Anyway, The Strangers: Prey at Night is a sequel to the 2008 slasher movie The Strangers. It stars Christina Hendricks, the love interest from The Ring, Bailee Madison and some guy with a tiny face. It’s about a family who drives to an abandoned trailer park and gets stalked by three people in masks. The titular “strangers” spend the night hunting down the parents and the kids.
Speaking of kids, there was a group of teens sitting behind me during the movie huddled together and giggling throughout the movie. It reminded me of the times I went to the movies with my friends when we were in high school. It’d be a brief sweet release from the mundane adolescence of life. I remember I would hitch a ride on the community bus at 5 a.m. every morning after tending to the chickens of grandma’s wheat farm and hustling to school to learn about agriculture. I couldn’t stay in school long as I had to get to my shift at the steel mill by 3 p.m. The skin on my hands would turn black from smelting and moving poles along the assembly line to make ends meet. I would sit on the roof of the mill while eating my dinner of gruel and peanuts, look out to the horizon as the sun sets, think about how I don’t remember what my father’s voice sounds like or my mother’s hugs felt like and shed a single tear. I couldn’t release more bodily fluid than that because the heat of the mill would make me pass out and I couldn’t leave grandma’s farm unattended. I’d end the night at the local bar, getting kicked out after being underage and trying to suck down an entire bottle of Fireball Whiskey while singing, “Tainted Love.” Such are the problems of the life of a 14-year-old Missouri farmer who dreams of going on The Voice and stroking Blake Shelton’s impeccable facial hair.

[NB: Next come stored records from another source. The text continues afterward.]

(** C2: when the entry for the URL is absent or at least 30,000 ms old and
    the upstream fetch fails (transport failure, non-success status, or JSON
    decode failure), [getJsonWithCache] throws and the cache map is exactly
    what it was: nothing is stored, and the expired payload is not
    returned. *)
Theorem failed_fetch_throws_and_stores_nothing url s :
  absent_or_expired (CACHE s) url (clock s) ->
  fetch_fails (outcome (upstream (length (fetched s)) url)) ->
  exists e,
    fst (getJsonWithCache url s) = Throw e
    /\ CACHE (snd (getJsonWithCache url s)) = CACHE s.
Proof.
  intros Hmiss Hfail. unfold getJsonWithCache.
  rewrite (start_miss url s Hmiss).
  destruct (received_fails _ Hfail) as [e He].
  exists e. unfold settle. by rewrite He.
Qed.

(** C9: on a successful fetch after a miss or an expired entry, the entry
    stored under the URL carries the clock value read at lookup time, before
    the request was made; the clock has meanwhile advanced by the duration
    of the fetch, so from the moment the call returns a further call is
    served from the cache exactly for [30000 - duration] more
    milliseconds. *)
Theorem stored_timestamp_is_lookup_time url s data :
  absent_or_expired (CACHE s) url (clock s) ->
  fst (getJsonWithCache url s) = Ok data ->
  let duration := elapsed (upstream (length (fetched s)) url) in
  let s' := snd (getJsonWithCache url s) in
  CACHE s' !! url = Some {| t := clock s; d := data |}
  /\ clock s' = clock s + duration
  /\ forall later,
       served_from_cache url (tick later s') = true
       <-> later < 30000 - duration.
Proof.
  intros Hmiss. unfold getJsonWithCache.
  rewrite (start_miss url s Hmiss). unfold settle.
  destruct (received _) as [data' | e]; simpl; [|done].
  intros [= ->]. split_and!.
  - by rewrite lookup_insert_eq.
  - done.
  - intros later. unfold served_from_cache, start. simpl.
    rewrite lookup_insert_eq. simpl.
    destruct (Z.ltb_spec (clock s + elapsed (upstream (length (fetched s)) url)
                            + later - clock s) CACHE_TTL_MS) as [H|H];
      unfold CACHE_TTL_MS in H; simpl; split; intros; try done; lia.
Qed.

(** ** The handlers: validation and failure *)

(** C8: a match search without a [date] parameter is answered with status
    400 and an error body, and the process state is untouched: no upstream
    URL enters the computation and nothing is fetched. *)
Theorem missing_date_is_rejected q s :
  Query.date q = None ->
  search_matches q s
  = ({| code := 400; sent := ErrorBody "Falta ?date=YYYY-MM-DD" |}, s).
Proof.
  intros Hdate. unfold search_matches. by rewrite Hdate.
Qed.

Lemma filter_by_empty expr field ms :
  filter_by (Some (QStr "")) expr field ms = Ok ms.
Proof. reflexivity. Qed.

Lemma filter_by_absent expr field ms : filter_by None expr field ms = Ok ms.
Proof. reflexivity. Qed.

(** C10: a [home] (or [away]) parameter that is present but empty is treated
    as absent: the filtering step is skipped, so the handler answers as it
    does for the request without that parameter. *)
Theorem empty_filter_is_skipped date h a s :
  search_matches
    {| Query.date := date; Query.home := Some (QStr ""); Query.away := a |} s
  = search_matches
      {| Query.date := date; Query.home := None; Query.away := a |} s
  /\ search_matches
       {| Query.date := date; Query.home := h; Query.away := Some (QStr "") |} s
     = search_matches
         {| Query.date := date; Query.home := h; Query.away := None |} s.
Proof.
  split; unfold search_matches; simpl;
    destruct date as [date|]; try reflexivity;
    destruct (given (Some date)); try reflexivity;
    destruct (String_ date) as [text|e]; try reflexivity;
    destruct (getJsonWithCache _ s) as [[data|e] s']; reflexivity.
Qed.
(** The arguments of the [fill] calls of lines 97-101, in call order. *)
Fixpoint fed (f : F) (d : bytes) : bytes :=
  match d with
  | [] => []
  | b :: t => if 0 <? remaining_bytes f then b :: fed (fill f b) t else []
  end.

(** The frame the loop of lines 97-101 ends with, when [data_received]
    gets that far. *)
Definition assembled (self : xbee) (chunk : bytes) : option (F * bytes) :=
  match resync self (_data self ++ chunk) with
  | Some (f0, buf0) => Some (fill_loop f0 buf0)
  | None => None
  end.

(** Whether line 103 finds the frame complete in this call. *)
Definition completes (self : xbee) (chunk : bytes) : bool :=
  match assembled self chunk with
  | Some (f, _) => remaining_bytes f =? 0
  | None => false
  end.

(** *** Interleavings of the entry points *)

Inductive call : Type :=
| Data (chunk : bytes)     (* the transport calls data_received(chunk) *)
| Wait                     (* a consumer calls wait_read_frame() *)
| Halt.                    (* halt() *)

Definition step (self : xbee) (c : call) : xbee :=
  match c with
  | Data chunk => (data_received self chunk).1
  | Wait => (wait_read_frame self).1
  | Halt => halt self
  end.

Definition run (self : xbee) (cs : list call) : xbee := foldl step self cs.
(** Alternation, sequence and atom; [ng] counts the capturing groups opened
    so far, so that groups are numbered by their opening parenthesis. *)
Fixpoint p_alt (fuel : nat) (s : string) (ng : nat)
  : result (regex * string * nat) :=
  match fuel with
  | O => Raise NotModelled
  | S f =>
      '(r1, s1, ng1) ← p_seq f s ng;
      match s1 with
      | String c s2 =>
          if Ascii.eqb c "|" then
            '(r2, s3, ng2) ← p_alt f s2 ng1;
            Ok (Alt r1 r2, s3, ng2)
          else Ok (r1, s1, ng1)
      | EmptyString => Ok (r1, s1, ng1)
      end
  end
with p_seq (fuel : nat) (s : string) (ng : nat)
  : result (regex * string * nat) :=
  match fuel with
  | O => Raise NotModelled
  | S f =>
      match s with
      | EmptyString => Ok (Eps, s, ng)
      | String c _ =>
          if Ascii.eqb c ")" || Ascii.eqb c "|" then Ok (Eps, s, ng)
          else
            '(a, s1, ng1) ← p_atom f s ng;
            '(q, s2) ← p_quant (repeatable s) a s1;
            '(r, s3, ng2) ← p_seq f s2 ng1;
            Ok (match r with Eps => q | _ => Seq q r end, s3, ng2)
      end
  end
with p_atom (fuel : nat) (s : string) (ng : nat)
  : result (regex * string * nat) :=
  match fuel with
  | O => Raise NotModelled
  | S f =>
      match s with
      | EmptyString => Raise ReError
      | String c r =>
          if Ascii.eqb c "(" then
            match r with
            | String q r1 =>
                if Ascii.eqb q "?" then
                  match r1 with
                  | String k r2 =>
                      if Ascii.eqb k ":" then
                        '(body, s1, ng1) ← p_alt f r2 ng;
                        match s1 with
                        | String e s2 =>
                            if Ascii.eqb e ")" then Ok (body, s2, ng1)
                            else Raise ReError
                        | EmptyString => Raise ReError
                        end
                      else Raise NotModelled
                  | EmptyString => Raise ReError
                  end
                else
                  '(body, s1, ng1) ← p_alt f r (S ng);
                  match s1 with
                  | String e s2 =>
                      if Ascii.eqb e ")" then Ok (Group ng body, s2, ng1)
                      else Raise ReError
                  | EmptyString => Raise ReError
                  end
            | EmptyString => Raise ReError
            end
          else if Ascii.eqb c "[" then
            '(set, s1) ← p_set r; Ok (set, s1, ng)
          else if Ascii.eqb c "." then Ok (Any, r, ng)
          else if Ascii.eqb c "^" then Ok (Bol, r, ng)
          else if Ascii.eqb c "$" then Ok (Eol, r, ng)
          else if is_quant c then Raise ReError
          else if Ascii.eqb c "{" then Raise NotModelled
          else if Ascii.eqb c "\" then
            match r with
            | EmptyString => Raise ReError
            | String e r' =>
                match cls_of_escape e with
                | Some (neg, k) => Ok (Cls neg k, r', ng)
                | None => x ← char_of_escape e; Ok (Chr x, r', ng)
                end
            end
          else Ok (Chr c, r, ng)
      end
  end.
Definition select_pcs (n_pcs : option Z) (S : num) (curve direction : string)
    (online : bool) (min_elbow : option num) (kwargs : gmap string num) : M unit :=
  match n_pcs with
  | None =>
      a ← get_adata;
      X_pca ← lift_option (KeyError "X_pca") (obsm a !! "X_pca");
      let n_components := nd_ncols X_pca in
      let min_elbow :=
        default (num_div (num_of_nat n_components) (num_of_Z 10)) min_elbow in
      d ← get_pca;
      y ← lift_option (KeyError "variance_ratio") (variance_ratio d);
      n_pcs ← call_locate_elbow
                (mk_ElbowCall (seq 0 n_components) y S min_elbow
                              None (Some direction) (Some online) kwargs);
      update_pca (set_n_pcs n_pcs)
  | Some n => update_pca (set_n_pcs (Some n))
  end.

(** One round of the loop of [select_pcs_features], for component [i]. *)
Definition select_pcs_features_body (S min_elbow : num)
    (kwargs : gmap string num) (n_features : nat)
    (i : nat) (ids_features : list nat) : M (list nat) :=
  a ← get_adata;
  PCs ← lift_option (KeyError "PCs") (varm a !! "PCs");
  if bool_decide (nd_ncols PCs ≤ i)%nat then raise IndexError
  else
    let loadings := map num_abs (np_column i (nd_rows PCs)) in
    elbow ← call_locate_elbow
              (mk_ElbowCall (seq 0 n_features) (rev (np_sort loadings))
                            S min_elbow None None None kwargs);
    let ids_features_i := py_slice_to elbow (rev (np_argsort loadings)) in
    d ← get_pca;
    pcs ← lift_option (KeyError "features") (features d);
    update_pca (set_features (<[pc_key i := ids_features_i]> pcs));;
    mret (ids_features ++ ids_features_i)%list.

Definition select_pcs_features (S : num) (curve direction : string)
    (online : bool) (min_elbow : option num) (kwargs : gmap string num) : M unit :=
  d ← get_pca;
  n_pcs ← lift_option (KeyError "n_pcs") (n_pcs d);
  a ← get_adata;
  PCs ← lift_option (KeyError "PCs") (varm a !! "PCs");
  let n_features := nd_shape0 PCs in
  let min_elbow :=
    default (num_div (num_of_nat n_features) (num_of_Z 10)) min_elbow in
  update_pca (set_features ∅);;
  match n_pcs with
  | None =>
      raise (TypeError "'NoneType' object cannot be interpreted as an integer")
  | Some n =>
      ids_features ← for_loop
                       (select_pcs_features_body S min_elbow kwargs n_features)
                       (seq 0 (Z.to_nat n)) [];
      write_top_pcs ids_features
  end.
End Selection.

(** ** Predicates used in the statements *)

Global Instance column_eq_dec : EqDecision column.
Proof. solve_decision. Defined.

(** What a filter leaves alone when it subsets nothing: the matrix, the
    names along both axes, the layers, the arrays aligned to an axis, the
    unstructured store and the log of locator calls. *)
Definition untouched (w w' : World) : Prop :=
  X (adata w') = X (adata w) ∧ obs_names (adata w') = obs_names (adata w) ∧
  var_names (adata w') = var_names (adata w) ∧ layers (adata w') = layers (adata w) ∧
  obsm (adata w') = obsm (adata w) ∧ varm (adata w') = varm (adata w) ∧
  uns (adata w') = uns (adata w) ∧ elbow_calls w' = elbow_calls w.

(** What the two selection functions leave alone: everything but the
    unstructured store, the feature table and the log of locator calls. *)
Definition untouched_but_uns (w w' : World) : Prop :=
  X (adata w') = X (adata w) ∧ obs_names (adata w') = obs_names (adata w) ∧
  var_names (adata w') = var_names (adata w) ∧ layers (adata w') = layers (adata w) ∧
  obsm (adata w') = obsm (adata w) ∧ varm (adata w') = varm (adata w) ∧
  obs (adata w') = obs (adata w) ∧ stdout w' = stdout w.

(** The container's invariant along an axis: the matrix has one line, and
    every column of the table one entry, per name of the axis. *)
Definition aligned (ax : axis) (a : AnnData) : Prop :=
  match ax with
  | Samples => length (X a) = length (obs_names a)
  | Features => Forall (λ r, length r = length (var_names a)) (X a)
  end ∧
  ∀ k c, table ax a !! k = Some c → length (col_values c) = length (axis_names ax a).

Definition well_formed (a : AnnData) : Prop :=
  aligned Samples a ∧ aligned Features a.

(** The mask a threshold step leaves, and the mask the six steps of a
    filter build, in their order. *)
Definition apply_threshold (thr : option num) (test : num → num → bool)
    (values : list num) (subset : list bool) : list bool :=
  match thr with
  | None => subset
  | Some t => np_and (map (λ v, test v t) values) subset
  end.

Definition filter_mask (min_n max_n min_pct max_pct min_n_counts max_n_counts : option num)
    (n_counts n pct : list num) (size : nat) : list bool :=
  apply_threshold max_n_counts num_le n_counts
    (apply_threshold min_n_counts num_ge n_counts
       (apply_threshold max_pct num_le pct
          (apply_threshold min_pct num_ge pct
             (apply_threshold max_n num_le n
                (apply_threshold min_n num_ge n (replicate size true)))))).

Definition mask_sub (m s : list bool) : Prop :=
  ∀ i, m !! i = Some true → s !! i = Some true.

(** The list recorded under a key of [adata.uns['pca']['features']]. *)
Definition recorded (key : string) (w : World) : option (list nat) :=
  match uns (adata w) !! "pca" with
  | Some d =>
      match features d with
      | Some pcs => pcs !! key
      | None => None
      end
  | None => None
  end.

Definition count_true (c : option column) : nat :=
  match c with
  | Some (BoolCol l) => length (filter (λ b, b = true) l)
  | _ => 0
  end.

(** What the loop of [select_pcs_features] has gathered before component
    [s]: the keys of the recorded lists are those of earlier components, and
    the accumulated indices are the members of the recorded lists. *)
Definition gathered (s : nat) (acc : list nat) (w : World) : Prop :=
  ∃ d pcs,
    uns (adata w) !! "pca" = Some d ∧ features d = Some pcs
    ∧ (∀ key, is_Some (pcs !! key) → ∃ i, (i < s)%nat ∧ key = pc_key i)
    ∧ (∀ j, j ∈ acc ↔ ∃ i l, pcs !! pc_key i = Some l ∧ j ∈ l).


(** ** Concrete data for the examples *)

(** An argsort that keeps equal entries in their order of appearance. *)
Definition argsort_by_position (l : list num) : list nat :=
  fst <$> merge_sort (λ p q : nat * num, Is_true (num_sort_le (snd p) (snd q)))
                     (zip (seq 0 (length l)) l).

Definition ints (l : list Z) : list num := map num_of_Z l.

Definition empty_adata (rows : list (list num)) (samples features : list string) : AnnData :=
  mk_AnnData rows samples features ∅ ∅ ∅ ∅ ∅ ∅.

Definition start (a : AnnData) : World := mk_World a [] [].

(** The 3×3 count matrix [[0,2,0],[1,0,3],[4,0,0]]. *)
Definition counts_3x3 : AnnData :=
  empty_adata [ints [0; 2; 0]; ints [1; 0; 3]; ints [4; 0; 0]]%Z
              ["s0"; "s1"; "s2"] ["g0"; "g1"; "g2"].

(** Six features and two components; by absolute loading the first
    component ranks the features 0, 2, 3, 5, 4, 1 and the second
    3, 4, 5, 2, 0, 1. *)
Definition two_components : ndarray :=
  mk_ndarray [ints [9; 1]; ints [-1; 0]; ints [8; 2];
              ints [-7; 9]; ints [2; 8]; ints [3; -7]]%Z 2.

(** What [pca] leaves in [adata.uns['pca']] for two components, with the
    number of components and the per-component lists as given. *)
Definition pca_store (n : option (option Z))
    (pcs : option (gmap string (list nat))) : pca_dict :=
  mk_pca_dict (Some (ints [6; 4]%Z)) (Some (ints [6; 4]%Z)) n pcs.

Definition after_pca (features : list string) (d : pca_dict) : AnnData :=
  mk_AnnData [] [] features ∅ ∅ ∅
             {[ "X_pca" := mk_ndarray [] 2 ]}
             {[ "PCs" := two_components ]}
             {[ "pca" := d ]}.

Definition six_names : list string := ["g0"; "g1"; "g2"; "g3"; "g4"; "g5"].
(** The same six features when the first two carry one name. *)
Definition six_names_one_twice : list string := ["g0"; "g0"; "g2"; "g3"; "g4"; "g5"].

(** A locator that answers every call alike. *)
Definition locator_const (r : exn + option Z) : ElbowCall → exn + option Z := λ _, r.

(** A 10×5 count matrix whose samples 1, 3 and 5 have fewer than 5 counts. *)
Definition counts_10x5 : AnnData :=
  empty_adata
    [ints [1; 0; 2; 0; 3]; ints [0; 0; 1; 0; 0]; ints [2; 2; 2; 2; 2];
     ints [0; 1; 0; 1; 0]; ints [5; 0; 0; 0; 0]; ints [0; 0; 0; 0; 0];
     ints [1; 1; 1; 1; 1]; ints [3; 0; 4; 0; 1]; ints [0; 6; 0; 0; 0];
     ints [2; 0; 2; 0; 2]]%Z
    ["s0"; "s1"; "s2"; "s3"; "s4"; "s5"; "s6"; "s7"; "s8"; "s9"]
    ["g0"; "g1"; "g2"; "g3"; "g4"].

(** A run on the six features, under the names given, in which each of the
    two components keeps its three highest loadings. *)
Definition top3_run (names : list string) : (exn + ()) * World :=
  select_pcs_features (locator_const (inr (Some 3%Z))) argsort_by_position
    (num_of_Z 1) "convex" "decreasing" false None ∅
    (start (after_pca names (pca_store (Some (Some 2%Z)) None))).

(** ** pca *)

Definition set_obsm (v : gmap string ndarray) (a : AnnData) : AnnData :=
  mk_AnnData (X a) (obs_names a) (var_names a) (obs a) (var a) (layers a)
             v (varm a) (uns a).
Definition set_varm (v : gmap string ndarray) (a : AnnData) : AnnData :=
  mk_AnnData (X a) (obs_names a) (var_names a) (obs a) (var a) (layers a)
             (obsm a) v (uns a).

Definition set_variance (v : list num) (d : pca_dict) : pca_dict :=
  mk_pca_dict (Some v) (variance_ratio d) (n_pcs d) (features d).
Definition set_variance_ratio (v : list num) (d : pca_dict) : pca_dict :=
  mk_pca_dict (variance d) (Some v) (n_pcs d) (features d).

(** The arguments of [TruncatedSVD(...)], and what [svd.fit] leaves in the
    estimator: [components_] with one row per component and one column per
    feature, and the variance figures per component. *)
Record SvdParams := mk_SvdParams {
  svd_n_components : Z;
  svd_algorithm : string;
  svd_n_iter : Z;
  svd_random_state : Z;
  svd_tol : num
}.

Record SvdFit := mk_SvdFit {
  components_ : ndarray;
  explained_variance_ : list num;
  explained_variance_ratio_ : list num
}.

Definition np_dot (u v : list num) : num := np_sum (zip_with num_mul u v).

(** [svd.transform(X)], the product of [X] with the transpose of
    [components_]. *)
Definition svd_transform (svd : SvdFit) (rows : list (list num)) : ndarray :=
  mk_ndarray (map (λ r, map (np_dot r) (nd_rows (components_ svd))) rows)
             (nd_shape0 (components_ svd)).

(** [M.T]. *)
Definition nd_transpose (m : ndarray) : ndarray :=
  mk_ndarray (map (λ j, np_column j (nd_rows m)) (seq 0 (nd_ncols m)))
             (nd_shape0 m).

Section Pca.
(** [TruncatedSVD(...).fit] of scikit-learn: from the arguments and the
    matrix, an exception or the fitted estimator. *)
Variable truncated_svd_fit : SvdParams → list (list num) → exn + SvdFit.

(** The estimator is set up with [tol=0.0], not with the argument [tol].
    The container's check that an array stored in [obsm] or [varm] has one
    row per sample or per feature is not modelled. *)
Definition pca (n_components : Z) (algorithm : string) (n_iter random_state : Z)
    (tol : num) : M unit :=
  a ← get_adata;
  svd ← lift_result
          (truncated_svd_fit
             (mk_SvdParams n_components algorithm n_iter random_state (num_of_Z 0))
             (X a));
  modify_adata (λ a, set_obsm (<["X_pca" := svd_transform svd (X a)]> (obsm a)) a);;
  modify_adata (λ a, set_varm (<["PCs" := nd_transpose (components_ svd)]> (varm a)) a);;
  modify_adata (λ a, set_uns (<["pca" := mk_pca_dict None None None None]> (uns a)) a);;
  update_pca (set_variance (explained_variance_ svd));;
  update_pca (set_variance_ratio (explained_variance_ratio_ svd)).
End Pca.

(** ** Further predicates used in the statements *)

(** Whether a value lies within the bounds that are set. *)
Definition within (lo hi : option num) (v : num) : bool :=
  match lo with None => true | Some t => num_ge v t end
  && match hi with None => true | Some t => num_le v t end.

(** Whether a sample or feature with the given three metrics passes the six
    thresholds of a filter. *)
Definition passes_thresholds
    (min_n max_n min_pct max_pct min_n_counts max_n_counts : option num)
    (n_counts n pct : num) : bool :=
  within min_n max_n n && within min_pct max_pct pct
  && within min_n_counts max_n_counts n_counts.

(** [(values >= cutoff).sum()]. *)
Definition expressed (cutoff : num) (values : list num) : num :=
  np_sum (map (λ x, num_of_bool (num_ge x cutoff)) values).
Lemma preserves_fold_each {A B} (l : list A) (acc : B)
    (body : B → A → M B) :
  (∀ b x, preserves f (body b x)) → preserves f (fold_each l acc body).
Proof.
  intros Hbody. revert acc. induction l as [|x l IH]; intros acc;
    cbn [fold_each].
  - apply preserves_ret.
  - apply preserves_bind; auto.
Qed.

Lemma preserves_when (b : bool) (m : M unit) :
  preserves f m → preserves f (when b m).
Proof. destruct b; [done|]. intros _. apply preserves_ret. Qed.

Lemma preserves_getitem {V} (d : gmap string V) k : preserves f (getitem d k).
Proof.
  unfold getitem.
  destruct (d !! k); [apply preserves_ret|apply preserves_raise].
Qed.

Lemma preserves_lift_result {A} (r : result A) : preserves f (lift_result r).
Proof. destruct r; [apply preserves_ret|apply preserves_raise]. Qed.

Lemma preserves_as_key v : preserves f (as_key v).
Proof. destruct v; [apply preserves_ret|apply preserves_raise]. Qed.

Lemma preserves_modify (g : World → World) :
  (∀ w, f (g w) = f w) → preserves f (modify g).
Proof. intros Hg w w' r [= <- <-]. apply Hg. Qed.

End Preserved.

(** One step through the structure of a handler; [leaf] is for the
    effects that change the world. *)
Ltac preserves_step leaf :=
  first [ apply preserves_bind; [|intros ?]
        | apply preserves_try_except; [|intros ?]
        | apply preserves_try_finally
        | apply preserves_for_each; intros ?
        | apply preserves_fold_each; intros ? ?
        | apply preserves_when
        | apply preserves_ret | apply preserves_raise
        | apply preserves_get_world | apply preserves_qsize
        | apply preserves_getitem | apply preserves_lift_result
        | apply preserves_as_key
        | leaf
        | case_match ].
(** ** Arrays shorter than [count] *)

Lemma append_loop_runs_out (arr : list byte) (width : Z) :
  0 < width ->
  forall (n : nat) (i : Z) (v : as_vector),
    0 <= i -> i * width <= Z.of_nat (length arr) ->
    Z.of_nat (length arr) < (i + Z.of_nat n) * width ->
    append_loop (fun j => slice arr (j * width) width) n i v = Undefined.
Proof.
  intros Hw. induction n as [|n IH]; intros i v Hi Hin Hout; [lia|].
  cbn [append_loop].
  destruct (Z_le_gt_dec ((i + 1) * width) (Z.of_nat (length arr))) as [Hnext|Hnext].
  - rewrite slice_in_bounds by nia. cbn [bind]. apply IH; lia.
  - rewrite slice_out_of_bounds by nia. reflexivity.
Qed.

(** X20.  A constructor reads [count] elements whatever the array holds:
    given an array of fewer than [count] elements it reads behind its end,
    and its behaviour is undefined. *)
Theorem constructor_needs_count_elements width init (v0 : as_vector)
    (arr : list byte) (count : Z) :
  In (width, init) constructors ->
  1 <= count ->
  Z.of_nat (length arr) < count * width ->
  init (Some v0) (Some arr) count = Undefined.
Proof.
  intros Hin Hcount Hshort.
  destruct (constructors_are_ml_vector_init _ _ Hin) as [-> Hw].
  unfold ml_vector_init. destruct (count =? 0) eqn:E; [zbool; lia|].
  rewrite (append_loop_runs_out arr width) by lia. reflexivity.
Qed.

Lemma constructor_needs_count_elements_witness :
  as_ml_vector_init_int64 (Some fresh_vector) (Some four_floats) 3 = Undefined.
Proof.
  apply (constructor_needs_count_elements 8 as_ml_vector_init_int64).
  - right. right. right. left. reflexivity.
  - discriminate.
  - reflexivity.
Defined.

(** ** Strings without a version *)

(** X21.  A string in which the first character behind the leading white
    space is not a digit (the empty string, white space alone, a sign, a
    letter, a dot) does not parse: the result is [false] and the version
    object is as it was. *)
Theorem version_parse_needs_a_leading_digit (ver : as_version) (ws rest : string) :
  all_chars skipped ws = true ->
  match rest with
  | EmptyString => True
  | String c _ => skipped c = false /\ isdigit c = false
  end ->
  as_version_from_string ver (ws ++ rest) = Ret (false, ver).
Proof.
  intros Hws Hrest. unfold as_version_from_string.
  rewrite skip_whitespace_app by exact Hws.
  destruct rest as [|c rest]; [reflexivity|].
  destruct Hrest as [Hskip Hdigit].
  cbn [skip_whitespace]. fold (skipped c). rewrite Hskip.
  cbn [copy_numeric]. rewrite Hdigit. cbn [orb].
  destruct (negb (is_nul c) && (0 <? 64 - 1)); [|reflexivity].
  destruct (is_dot c) eqn:Edot; [|reflexivity].
  cbn [sscanf_hu_dots]. change (0 =? 0) with true. cbv iota.
  unfold scan_hu. rewrite Hdigit. reflexivity.
Qed.

Lemma version_parse_needs_a_leading_digit_witness :
  as_version_from_string stale_version ("  " ++ "-7.1.0") = Ret (false, stale_version)
  /\ as_version_from_string stale_version (" " ++ "") = Ret (false, stale_version).
Proof.
  split.
  - apply (version_parse_needs_a_leading_digit stale_version "  " "-7.1.0").
    + reflexivity.
    + split; reflexivity.
  - apply (version_parse_needs_a_leading_digit stale_version " " "").
    + reflexivity.
    + exact I.
Defined.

Speaking of problems, The Strangers: Prey at Night’s biggest is that it’s not scary at all. It’s 85 minutes long and persistently tedious and bland. It wants to be a cool 80s B-level slasher but doesn’t have enough camp or gore to make it memorable. There’s only two scary scenes in the movie: one with the brother getting stabbed in a pool and the other with the sister in a truck. All actors involved are bad except for a dog that convincingly ran out of a room one time.
Time is a funny thing, like the time I met President Nixon. I had just come back from the jungles of Vietnam after escaping an internment camp with my platoon by making a raft out of spoons. It made Charlie so proud (not the enemy, my sergeant Charlie Horse. Great guy, he never made it back). Anyway, I remember walking into the White House in 1971 and took a wrong turn on the way to bathroom. I walked into this dark room with a bunch of guys in suits and giant green heads using some kind of satellite dish to communicate to its mothership. Or something like that, I was on massive amounts of opiates at the time so what do I know? Anywho, I met Nixon. He had very sweaty hands and wouldn’t stop looking at an open drawer at his desk. He smelled like day old fish and I could see the maggots fornicating in his hair. Out of nowhere, he stuck his other hand deep in my grundle, wiggled it around a bit and whispered it my ear, “Does it feel the same as it once was, Mary?” I didn’t mind too much because again, opiates, and Nixon always had a nice voice. Like my father when I used to be able to remember him.
Anyway, The Strangers: Prey at Night is bad. It’s boring and tepid at and a complete waste of your time. So much so that you too may spend the runtime of the film inventing elaborate tales in your head. See Annihilation instead, that’s a great movie. Thank you and god bless America.